When taking into account the company’s additional initiatives in “merchandising, services, digital and data analytics capabilities,” Benedict said that Petco’s stock stands at an attractive valuation.
Benedict is rated by TipRanks as #25 of more than 7,000 experts, and 83% of his ratings have been successful. He averages a return of 24.9% per rating.
Another massive semiconductor firm has been experiencing high sustained demand for its chips. Nvidia was successful in closing an upbeat Q2, and is expected to continue raking in revenue as gaming and automotive manufacturers demand its products. While the firm struggles to close an acquisition deal, Rajvindra Gill of Needham & Co. nevertheless published his bullish hypothesis on its future outlook.

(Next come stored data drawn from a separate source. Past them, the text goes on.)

(** The resolution of a root with a descriptor, by whether a profile runs. *)
Lemma resolve_cases inputs root project :
  in_root inputs = Some root → in_project root = Some project →
  let base := resolve_project project root in
  (asked project (in_requested inputs) = None
   ∧ r_findings (resolve inputs) = r_findings base ++ pick_findings project (in_requested inputs)
   ∧ r_profile (resolve inputs) = r_profile base
   ∧ r_ceiling (resolve inputs) = r_ceiling base ∧ r_consent (resolve inputs) = r_consent base)
  ∨ (∃ n, asked project (in_requested inputs) = Some n
       ∧ (∀ config, ¬ runs inputs project root n config)
       ∧ r_findings (resolve inputs) = r_findings base ++ unrun_finding project root n
       ∧ unrun_finding project root n ≠ []
       ∧ r_profile (resolve inputs) = r_profile base
       ∧ r_ceiling (resolve inputs) = r_ceiling base ∧ r_consent (resolve inputs) = r_consent base)
  ∨ (∃ n config, runs inputs project root n config
       ∧ unrun_finding project root n = []
       ∧ r_findings (resolve inputs) = r_findings base ++ profile_findings inputs root n config
       ∧ r_profile (resolve inputs) = Some (MkDecided n (asked_rule (in_requested inputs)))
       ∧ (value <$> r_entry (resolve inputs)) = entry_of (in_requested inputs) config
       ∧ r_ceiling (resolve inputs) = r_ceiling base ∧ r_consent (resolve inputs) = r_consent base
       ∧ r_args (resolve inputs) = match merge_args (rc_args config) (in_overrides inputs) with
                                   | Ok args => args
                                   | Err _ => rc_args config
                                   end).
Proof.
  intros Hr Hp base. unfold resolve. rewrite Hr, Hp. fold base.
  pose proof (pick_spec project (in_requested inputs) base (resolve_project_entry project root))
    as (Hpick & He & Hd & Hce & Hco & _ & Hpr & Hfi).
  rewrite (surjective_pairing (pick project (in_requested inputs) base)).
  rewrite Hpick. set (out := (pick project (in_requested inputs) base).2) in *.
  unfold base in Hd. rewrite resolve_project_dlua in Hd.
  destruct (asked project (in_requested inputs)) as [n|] eqn:Hask; simpl.
  2: { left. by rewrite Hfi. }
  right. rewrite (asked_pick _ _ _ Hask), app_nil_r in Hfi.
  destruct (runs_or_not inputs project root n (asked_rule (in_requested inputs)) out Hask He Hd)
    as [(config & Hrun & Hf & Hun)|(Hno & Hf & Hun)].
  - right. exists n, config. rewrite Hf, Hfi. split; [done|]. split; [done|].
    destruct Hrun as (_ & f & Hdecl & Hcfg).
    destruct (resolve_profile_runs inputs project root n (asked_rule (in_requested inputs)) out config f)
      as (H1' & H2' & H3' & H4' & _ & H6' & _); [done..|].
    by rewrite H3', H4', Hce, Hco.
  - left. exists n. rewrite Hf. simpl. by rewrite Hfi, Hpr, Hce, Hco.
Qed.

Gill reiterated a Buy rating on the stock, and raised his price target from $200 to $245 per share.
Nvidia beat second quarter Wall Street consensus estimates on earnings per share and gross margin. With its margins widening, Gill expects the company to have “significant operating leverage.”
On the downside, the five-star analyst does not expect Nvidia’s acquisition of technology firm Arm Ltd. to close any time soon. Obstacles are mounting and negotiations are dragging on, so he estimates a 20% chance of success for this opportunity.
Despite this, demand for data centers is growing significantly, as the trend of enterprise-sized cloud computing takes hold. Furthermore, Gill identifies an opportunity for growth, as an internet service provider can run a full data center based on Nvidia’s triton programming language. Data center build-outs remain Nvidia’s largest driver of growth.
Additionally, the analyst does not see the volatility in cryptocurrency mining regulations as a concern. He writes that while Nvidia’s products are used by some miners, the exposure the company has to this revenue stream is not significant.
To Gill, Nvidia remains a buy partly due to its attractive valuation. He is encouraged by its “superior balance sheet,” calling it “the best one in the industry.”
On TipRanks, Gill has a ranking of #161 among more than 7,000 Wall Street analysts. His ratings return an average of 18.2%, and he is successful 68% of the time.